Lack of C+B slots increases again

  • 11 August 2009

Slot availability on Choose and Book has risen to affect almost one in five appointments after falling at the end of last year, EHI Primary Care can reveal.

NHS Connecting for Health said tackling slot availability was “its number one priority” for Choose and Book as figures show an increase in slot availability issues despite all national attempts to resolve the issue.

Latest Department of Health data shows the current national rate for appointment slot issues is 19% which has increased after falling to 12 or 13% at the end of last year.

Some hospitals have admitted that more than 50% of their appointments are not showing on Choose and Book and figures show performance by strategic health authority varies from 10.5% to 25.6%.

Dr Stephen Miller, national medical director for Choose and Book, said 5,000 to 6,000 patients a day were being inconvenienced by being unable to book an appointment on the electronic system as well as GPs and support staff.

He told EHI Primary Care: “It continues to be our biggest implementation issue by far and one of our main difficulties is that we are not totally clear why it is happening.”

Dr Miller said it was difficult to make any correlation between areas with low slot availability figures and actions they had taken to achieve that result.

However, he called on hospital trust chief executives to get fully involved in sorting out slot availability. He added: “Chief executives need to grab this and run with it. It needs top level buy-in.”

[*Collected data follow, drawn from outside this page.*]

(** The load test proper, around the thread of the metrics server. *)
Lemma run_bench_end cfg n s :
  Forall input_typed (w_pushed w) -> db_handle s = handle_init -> joinable s = [TMetrics] ->
  exists opened h r s', open (w_lmdb w) (bench_path cfg) handle_init = Ok (opened, h) /\
    run_bench w cfg n s = (r, s') /\
    if forallb (fun t => quiet_call (w_spawn w t)) bench_threads then
      if (0 <? fed w n) && bool_decide (symbols cfg = []) then r = Err (UB DivideByZero)
      else
        (r = Err (UB LibraryMisuse) /\
          (lmdb_run NoEnv (calls h) = Some Opened -> unguarded_put (calls (db_handle s')))) \/
        (r = Ok tt /\ lmdb_run NoEnv (calls h) = Some Opened /\ joinable s' = [TMetrics] /\ running s' = false /\
          lmdb_run NoEnv (calls (db_handle s')) = Some NoEnv /\
          done_steps s' = done_steps s ++ [MOpenDb (bench_path cfg); MSpawn TLog; MSpawn TDb; MSpawn TStrat;
            MSpawn TSink; MFeed (fed w n); MClearRunning; MJoin TStrat; MJoin TSink; MJoin TDb; MJoin TLog; MReport])
    else exists x, r = Err (Throw x).
Proof.
  destruct s as [c0 js run hd ap steps0]. cbn [db_handle joinable done_steps]. intros Hin Hd Hj. subst hd js.
  destruct (open_spec (w_lmdb w) (bench_path cfg)) as (opened & h & Ho & Hleft).
  exists opened, h. unfold run_bench. change (bench_path (bench_config cfg)) with (bench_path cfg).
  erewrite abind_ok; [|by eapply (open_db_ok _ _ opened h)].
  match goal with |- context [abind (each _ _) _ ?s] => set (s1 := s) end.
  destruct (spawn_each bench_threads s1) as (steps & Hsp & Hall). rewrite started_quiet.
  destruct (started bench_threads) as [ts [x|]]; cbn [fst snd] in *.
  { erewrite abind_err; [|exact Hsp]. do 2 eexists. split; [done|]. split; [reflexivity|]. by exists x. }
  destruct (Hall eq_refl) as [-> ->]. rewrite bool_decide_true by done. erewrite abind_ok; [|exact Hsp].
  change (bench_syms (bench_config cfg)) with (bench_syms cfg). rewrite bench_syms_zero.
  destruct ((0 <? fed w n) && bool_decide (symbols cfg = [])).
  { erewrite abind_err; [|reflexivity]. do 2 eexists. by split. }
  erewrite abind_ok; [|reflexivity]. erewrite abind_ok; [|reflexivity].
  match goal with |- context [abind (each (bench_join w) _) _ ?s] => set (s2 := s) end.
  destruct (bench_joined s2 opened Hin Hleft) as (r & s3 & E & He & Hend & Hok). unfold persister_end in Hend.
  change (calls (db_handle s2)) with (calls h) in Hend. change (env_ (db_handle s2)) with (env_ h) in He.
  destruct r as [[]|e]; [erewrite abind_ok; [|exact E]|erewrite abind_err; [|exact E]].
  - destruct (decide (lmdb_run NoEnv (calls h) = Some Opened)) as [Hop|]; [|done].
    destruct Hend as [[_ Hr]|[[=] _]]. destruct (Hok eq_refl) as (Hj & Hrn & Hst).
    erewrite abind_ok; [|reflexivity].
    destruct (ol_state _ _ Hleft) as (st & Hs & Heh & _). rewrite Hop in Hs. injection Hs as <-.
    destruct (close_ends (w_lmdb w) (db_handle s3) Opened Hr) as (h' & Hc & Hr'); [by rewrite He|done|].
    do 2 eexists. split; [done|]. split; [reflexivity|]. right. unfold destroy. cbn [db_handle]. rewrite Hc.
    cbn [joinable running db_handle done_steps]. rewrite Hj, Hrn, Hst. do 5 (split; [done|]).
    subst s2 s1. cbn. by rewrite <- !app_assoc.
  - do 2 eexists. split; [done|]. split; [reflexivity|]. left.
    destruct (decide _) as [Hop|Hop]; [destruct Hend as [[[=] _]|[[= ->] Hu]]; by split|].
    injection Hend as ->. by split.
Qed.

End Facts.

(** A negative STRATEGY_CORE turns the pinning of the strategy off, and pins the
    producer of the load test to core 0 or 1 when it is -2 or -1. *)
Lemma unpinned_strategy (os : OsRequest -> Z) (cfg : EngineConfig) :
  strategy_core cfg < 0 ->
  prologue os cfg TStrat = [SetFifo 80] /\
  producer_prologue os cfg = Ok (if strategy_core cfg <? -2 then [] else [SetAffinity {[strategy_core cfg + 2]}]).
Proof.
  intros H. unfold prologue, producer_prologue. rewrite !pin_this_thread_spec.
  destruct (Z.ltb_spec (strategy_core cfg) 0); [|lia]. split; [done|].
  destruct (Z.ltb_spec (strategy_core cfg + 2) (2 ^ 31)); [|lia].
  destruct (Z.ltb_spec (strategy_core cfg + 2) 0), (Z.ltb_spec (strategy_core cfg) (-2)); done || lia.
Qed.

(** ** Witnesses *)

(** The shipped configuration, a credentials file, one session, and a session
    start that throws what it is given. *)
Definition demo_files (path : chars) : option chars :=
  if decide (path = credentials) then
    Some (chars_of_string "username=me" ++ [newline] ++ password_key ++ chars_of_string "s3cret" ++ [chr 13] ++ [newline])
  else shipped_files path.

Definition demo_world (start : option cxx_exception) : World :=
  mkWorld demo_files (fun _ => inr [chars_of_string "REM22479"]) all_ok None (fun _ => None) (fun _ => None) start None None [].

Definition demo_main (w : World) (args : list chars) : Outcome * @MainState list_ops demo_qf := @main list_ops demo_qf w args.

Example demo_live : fst (demo_main (demo_world None) []) = Returned 0.
Proof. vm_compute. reflexivity. Qed.

Lemma demo_loads start : exists cfg, load (w_files (demo_world start)) strategy_cfg = Ok cfg /\
  open all_ok (lmdb_path cfg) handle_init = Ok (true, mkHandle true [chars_of_string "data"]
    [(EnvCreate, 0); (EnvSetMapsize 1073741824, 0); (EnvOpen (chars_of_string "data/lmdb") [MDB_NOSUBDIR; MDB_NOSYNC] 436, 0);
     (TxnBegin, 0); (DbiOpen, 0); (TxnCommit, 0)]).
Proof.
  destruct (load demo_files strategy_cfg) as [cfg|] eqn:E; [|vm_compute in E; discriminate E].
  exists cfg. split; [exact E|].
  assert (H : match load demo_files strategy_cfg with Ok c => lmdb_path c = chars_of_string "data/lmdb" | Err _ => False end)
    by (vm_compute; reflexivity).
  rewrite E in H. rewrite H. vm_compute. reflexivity.
Qed.


Lemma logon_credentials_witness :
  exists f, @app list_ops demo_qf (snd (demo_main (demo_world None) [])) = Some f /\
    @toAdmin list_ops demo_qf (config (snd (demo_main (demo_world None) []))) (chars_of_string "A") f =
      Some (chars_of_string "REM22479", chars_of_string "s3cret").
Proof.
  destruct (demo_loads None) as (cfg & Hl & Ho).
  destruct (@logon_credentials list_ops demo_qf (demo_world None) [] cfg (chars_of_string "REM22479") [] _
    [chars_of_string "username=me"] (chars_of_string "s3cret") [chr 13] [] Hl eq_refl eq_refl Ho) as (f & Hf & Ha).
  - vm_compute. reflexivity.
  - constructor; [|constructor]. split; [reflexivity|by apply chars_no_newline].
  - by apply chars_no_newline.
  - reflexivity.
  - by repeat constructor.
  - exists f. split; [exact Hf|]. exact (Ha (chars_of_string "A")).
Defined.

(** Fifty messages, a signal before the twentieth; on a database that opens, and
    on one that does not. *)
Definition no_database : history -> LmdbCall -> Z :=
  fun _ c => match c with EnvOpen _ _ _ => 2 | _ => 0 end.
Definition bench_world (lmdb : history -> LmdbCall -> Z) : World :=
  mkWorld demo_files (fun _ => inr []) lmdb None (fun _ => None) (fun _ => None) None None (Some 20) [([demo_snap], [], true)].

Dr Miller said latest figures showed that 16 NHS organisations had slot availability issues of less than 4%, 109 organisations had between 4% and 19% and 86 organisations had slot availability issues of more than 20%.

Among those with high slot availability issues is St Helens and Knowsley Hospitals. According to a July board report to Halton and St Helens PCT the acute trust is the sixth lowest performing trust in the NHS with a slot availability of less than one in two.

The board report adds: “More than 50% of all patients who contact the National Call Centre to book an appointment at St Helens and Knowsley Hospitals are unable to do so. In comparison, Warrington and Halton Hospitals have slots available so that nine out of 10 patients can book a slot using the system.”

CfH said individual hospitals were responsible for ensuring that appointment slots for outpatient appointments are available through Choose and Book. “Failure to publish sufficient appointments slots on the Choose and Book system is not a result of the technology,” it added.

It said the NHS standard acute services contract makes it clear that hospitals are obliged to accept all clinically appropriate referrals and cannot turn referrals away by, for example, not displaying all slots on Choose and Book or limited availability to meet the 18 week referral to treatment target,

It said a new 18 Weeks and Choose and Book toolkit had been released to help trusts understand their demand and proactively manage their capacity and that weekly reports were also available for NHS organisations to review their performance both for Choose and Book and appointment slot issues.

CfH said 54% of first outpatient appointments were booked via Choose and Book in May, the latest month for which figures are available.